The conference opened on Friday to news of Russian opposition leader Alexei Navalny’s death in a Siberian prison. On Saturday news of Ukraine’s withdrawal from the critical eastern city of Avdiivka was announced.

Following the EU’s decision this month to deliver an additional €50bn in aid to Ukraine, attendees have discussed what steps European countries could take to offset the loss of US support.

“We should stop moaning and whining and nagging about Trump,” said the outgoing Dutch prime minister Mark Rutte — who has been talked of as a possible successor to Stoltenberg.

“It’s up to the Americans. I’m not an American, I cannot vote in the US. We have to work with whoever is on the dance floor,” he added, praising European efforts to arm Ukraine and recent additional commitments.

German chancellor Olaf Scholz, whose government signed a €1.1bn security package for Ukraine this week, said: “If we are credible here, [Vladimir] Putin will understand that there can be no dictated peace at Russia’s behest.”

Scholz said he had spent time in Munich “urgently campaigning” for other European capitals to boost military spending.

Appearing in person, Ukrainian president Volodymyr Zelenskyy made an impassioned appeal for more weapons.

He pointedly declined to answer a question on what message he had for US politicians opposing aid, indicating it would be undiplomatic to do so. But he did invite Trump to visit Ukraine and experience “real war”, adding that he would even take the Republican presidential frontrunner to the front lines if necessary.

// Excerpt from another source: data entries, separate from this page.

(** ** Row expansion *)

(** C3.  [setExpandedRecords(entries)] succeeds, and from then on, whatever
    other callbacks are called afterwards, [isRowExpanded(pk)] is true
    exactly when the number [pk] is one of the entries last set; entries
    that are record objects are not keys and never make it true. *)
Theorem isRowExpanded_iff_member
    (tableName : string) (m : Machine) (entries : list any) (pk : Z) :
  ∃ m1, step tableName m (CallSetExpandedRecords entries) = Ok m1 ∧
    (isRowExpanded (table m1) pk = true ↔ Num pk ∈ entries) ∧
    (Forall is_object entries → isRowExpanded (table m1) pk = false) ∧
    ∀ later m',
      Forall (λ c, ¬ is_setExpandedRecords c) later →
      run tableName m1 later = Ok m' →
      isRowExpanded (table m') pk = true ↔ Num pk ∈ entries.
Proof.
  eexists. split; [reflexivity |].
  set (m1 := rerender tableName _).
  assert (∀ later m', Forall (λ c, ¬ is_setExpandedRecords c) later →
            run tableName m1 later = Ok m' →
            expandedRecords (table m') = entries) as Hkeep.
  { change entries with (expandedRecords (table m1)).
    clearbody m1. intros later m' Hlater. revert m1.
    induction Hlater as [|c later Hc _ IH]; intros m1 Hrun; simpl in Hrun.
    - by injection Hrun as <-.
    - unfold step in Hrun.
      destruct (handle tableName c m1) as [m2|] eqn:Hm2; [| done].
      simpl in Hrun. apply IH in Hrun. rewrite Hrun. simpl.
      by eapply handle_expandedRecords. }
  assert (isRowExpanded (table m1) pk = true ↔ Num pk ∈ entries) as Hnow.
  { unfold isRowExpanded. by rewrite includes_Num. }
  split; [done |]. split.
  - intros Hobj. apply not_true_is_false. intros Hin%Hnow.
    eapply Forall_forall in Hobj; [| exact Hin]. done.
  - intros later m' Hlater Hrun. unfold isRowExpanded.
    by rewrite includes_Num, (Hkeep later m').
Qed.

Lemma isRowExpanded_iff_member_witness :
  isRowExpanded
    (table (rerender "parts" (onTable (setPage 2)
       (rerender "parts" (onTable (setExpandedRecords [Num 3; record 0 [("pk", Num 4)]])
          sample_machine)))))
    3 = true
  ↔ Num 3 ∈ [Num 3; record 0 [("pk", Num 4)]].
Proof.
  destruct (isRowExpanded_iff_member "parts" sample_machine
              [Num 3; record 0 [("pk", Num 4)]] 3) as (m1 & Hm1 & _ & _ & Hlater).
  injection Hm1 as <-.
  apply (Hlater [CallSetPage 2]).
  - repeat constructor. simpl. tauto.
  - reflexivity.
Defined.

(** ** The identity token *)

Lemma append_inj_r (s a b : string) : s +:+ a = s +:+ b → a = b.
Proof.
  induction s as [|c s IH]; simpl; [done |].
  intros Heq. injection Heq as Heq. by apply IH.
Qed.

Lemma generateTableName_fst (tableName : string) (b : Browser) :
  fst (generateTableName tableName b)
  = replaceAll "-" "" tableName +:+ "-" +:+ randomIds b (randomCalls b).
Proof. reflexivity. Qed.

Lemma handle_tableKey (tableName : string) (c : Call) (m m' : Machine) :
  handle tableName c m = Ok m' →
  tableKey (table m') = tableKey (table m) ∨
  tableKey (table m') = fst (generateTableName tableName (browser m)).
Proof.
  intros Hm'. destruct c; simpl in *;
    try (left; by injection Hm' as <-).
  - right. by injection Hm' as <-.
  - left. unfold updateRecord in Hm'.
    destruct (updatedRecords _ _) as [l|]; [| done]. by injection Hm' as <-.
Qed.

(** Every token of a mounted table is the hyphen-free table name, a hyphen
    and an identifier drawn from [randomId()]. *)
Lemma run_tableKey (tableName : string) (b : Browser) (cs : list Call) (m : Machine) :
  run tableName (mount tableName b) cs = Ok m →
  ∃ id, tableKey (table m) = replaceAll "-" "" tableName +:+ "-" +:+ id.
Proof.
  apply (run_invariant
    (λ m, ∃ id, tableKey (table m) = replaceAll "-" "" tableName +:+ "-" +:+ id)).
  - intros m0 c m1 [id Hid] [Hc | Hc]%handle_tableKey.
    + exists id. by rewrite Hc.
    + eexists. rewrite Hc. apply generateTableName_fst.
  - done.
  - eexists. reflexivity.
Qed.

(** C4, as the code has it.  At any point of the life of a mounted table,
    [refreshTable()] replaces the token by one built from a newly drawn
    [randomId()]; the new token differs from the previous one exactly when
    the identifier drawn differs from the one in the previous token. *)
Theorem refreshTable_new_token
    (tableName : string) (b : Browser) (cs : list Call) (m : Machine) :
  run tableName (mount tableName b) cs = Ok m →
  ∃ id, tableKey (table m) = replaceAll "-" "" tableName +:+ "-" +:+ id ∧
    let id' := randomIds (browser m) (randomCalls (browser m)) in
    let m' := refreshTable tableName m in
    tableKey (table m') = replaceAll "-" "" tableName +:+ "-" +:+ id' ∧
    (tableKey (table m') ≠ tableKey (table m) ↔ id' ≠ id).
Proof.
  intros [id Hid]%run_tableKey. exists id. split; [done |]. simpl.
  split; [done |].
  change (tableKey (table (refreshTable tableName m)))
    with (replaceAll "-" "" tableName +:+ "-"
            +:+ randomIds (browser m) (randomCalls (browser m))).
  rewrite Hid. split.
  - intros Hne Heq. apply Hne. by rewrite Heq.
  - intros Hne Heq. apply Hne.
    apply append_inj_r in Heq. by apply (append_inj_r "-") in Heq.
Qed.

Lemma refreshTable_new_token_witness :
  ∃ id, tableKey (table (rerender "parts" (refreshTable "parts" (mount "parts" fresh_browser))))
        = "parts-" +:+ id.
Proof.
  destruct (refreshTable_new_token "parts" fresh_browser [CallRefreshTable]
              (rerender "parts" (refreshTable "parts" (mount "parts" fresh_browser))))
    as (id & Hid & _).
  - reflexivity.
  - exists id. exact Hid.
Defined.

(** C4, as stated, fails when [randomId()] returns the identifier of the
    current token again: the refreshed token is the previous one. *)
Lemma refreshTable_token_can_repeat :
  let m := mount "parts" repeating_browser in
  tableKey (table (refreshTable "parts" m)) = tableKey (table m).
Proof. reflexivity. Qed.

Lemma has_other_replaceAll (s : string) :
  has_other s = true →
  ∃ c u, replaceAll "-" "" s = String c u ∧ c ≠ "-"%char.
Proof.
  induction s as [|a s IH]; simpl; [done |].
  destruct (Ascii.eqb a "-") eqn:Ha; simpl.
  - exact IH.
  - intros _. exists a, (replaceAll "-" "" s). split; [done |].
    by apply Ascii.eqb_neq.
Qed.

Lemma append_empty_l (s : string) : "" +:+ s = s.
Proof. reflexivity. Qed.

Lemma append_String (c : ascii) (s t : string) :
  String c s +:+ t = String c (s +:+ t).
Proof. reflexivity. Qed.

Lemma prefix_cons (a b : ascii) (s1 s2 : string) :
  String.prefix (String a s1) (String b s2)
  = if ascii_dec a b then String.prefix s1 s2 else false.
Proof. reflexivity. Qed.

Lemma prefix_hyphen_inside (s t : string) :
  hyphen_inside s = true →
  String.prefix s (replaceAll "-" "" s +:+ t) = false.
Proof.
  induction s as [|a s IH]; [done |].
  cbn [hyphen_inside replaceAll].
  destruct (Ascii.eqb a "-") eqn:Ha.
  - intros (c & u & Hcu & Hc)%has_other_replaceAll.
    rewrite Hcu, append_empty_l, append_String, prefix_cons. apply Ascii.eqb_eq in Ha.
    destruct (ascii_dec a c); [congruence | done].
  - intros Hs. rewrite append_String, prefix_cons.
    destruct (ascii_dec a a); [by apply IH | done].
Qed.

(** C9, as the code has it.  The token made on mount and by every
    [refreshTable()] is the table name without its hyphens, a hyphen and the
    identifier drawn; for a table name in which a hyphen is followed by some
    other character the token does not begin with the table name, while both
    storage keys end in the table name as it is. *)
Theorem tableKey_drops_hyphens (tableName : string) (b : Browser) (m : Machine) :
  let token id := replaceAll "-" "" tableName +:+ "-" +:+ id in
  tableKey (table (useTable tableName b)) = token (randomIds b (randomCalls b)) ∧
  tableKey (table (mount tableName b)) = token (randomIds b (randomCalls b)) ∧
  tableKey (table (refreshTable tableName m))
  = token (randomIds (browser m) (randomCalls (browser m))) ∧
  (hyphen_inside tableName = true →
   ∀ id, String.prefix tableName (token id) = false) ∧
  activeFiltersKey tableName = "inventree-table-filters-" +:+ tableName ∧
  hiddenColumnsKey tableName = "inventree-hidden-table-columns-" +:+ tableName.
Proof.
  simpl. repeat split.
  intros Hname id. by apply prefix_hyphen_inside.
Qed.

Lemma tableKey_drops_hyphens_witness :
  hyphen_inside "sales-order-line-item" = true ∧
  tableKey (table (useTable "sales-order-line-item" fresh_browser))
  = "salesorderlineitem-mantine-0" ∧
  String.prefix "sales-order-line-item"
    (tableKey (table (useTable "sales-order-line-item" fresh_browser))) = false ∧
  activeFiltersKey "sales-order-line-item"
  = "inventree-table-filters-sales-order-line-item".
Proof.
  destruct (tableKey_drops_hyphens "sales-order-line-item" fresh_browser sample_machine)
    as (Hkey & _ & _ & Hprefix & Hfilters & _).
  split; [reflexivity |]. split; [exact Hkey |]. split.
  - rewrite Hkey. by apply Hprefix.
  - exact Hfilters.
Defined.

(** C9, as stated, fails for a table name whose only hyphen is its last
    character: the token begins with the table name. *)
Lemma trailing_hyphen_name_prefixes_token :
  has_hyphen "parts-" = true ∧
  tableKey (table (useTable "parts-" fresh_browser)) = "parts-mantine-0" ∧
  String.prefix "parts-" (tableKey (table (useTable "parts-" fresh_browser))) = true.
Proof. repeat split. Qed.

“Keeping Ukraine in the artificial deficit of weapons, particularly in deficit of artillery and long-range capabilities, allows Putin to adapt to the current intensity of the war,” he said in his speech. “The self-weakening of democracy over time undermines our joint results.”

Republican politicians attending the conference faced more direct criticism from others.
“Europe is on fire,” Tobias Ellwood, the former chair of the UK parliamentary defence committee told US Senator Pete Ricketts, who sits on the Senate foreign relations committee. “We are absolutely baffled at how this is being tied to the Mexico border issue.”

Estonian prime minister Kaja Kallas said that “6 per cent of our nation is Ukrainian refugees. In America that would be 20mn people.” She criticised what she said was a “what’s in it for us” attitude in Washington.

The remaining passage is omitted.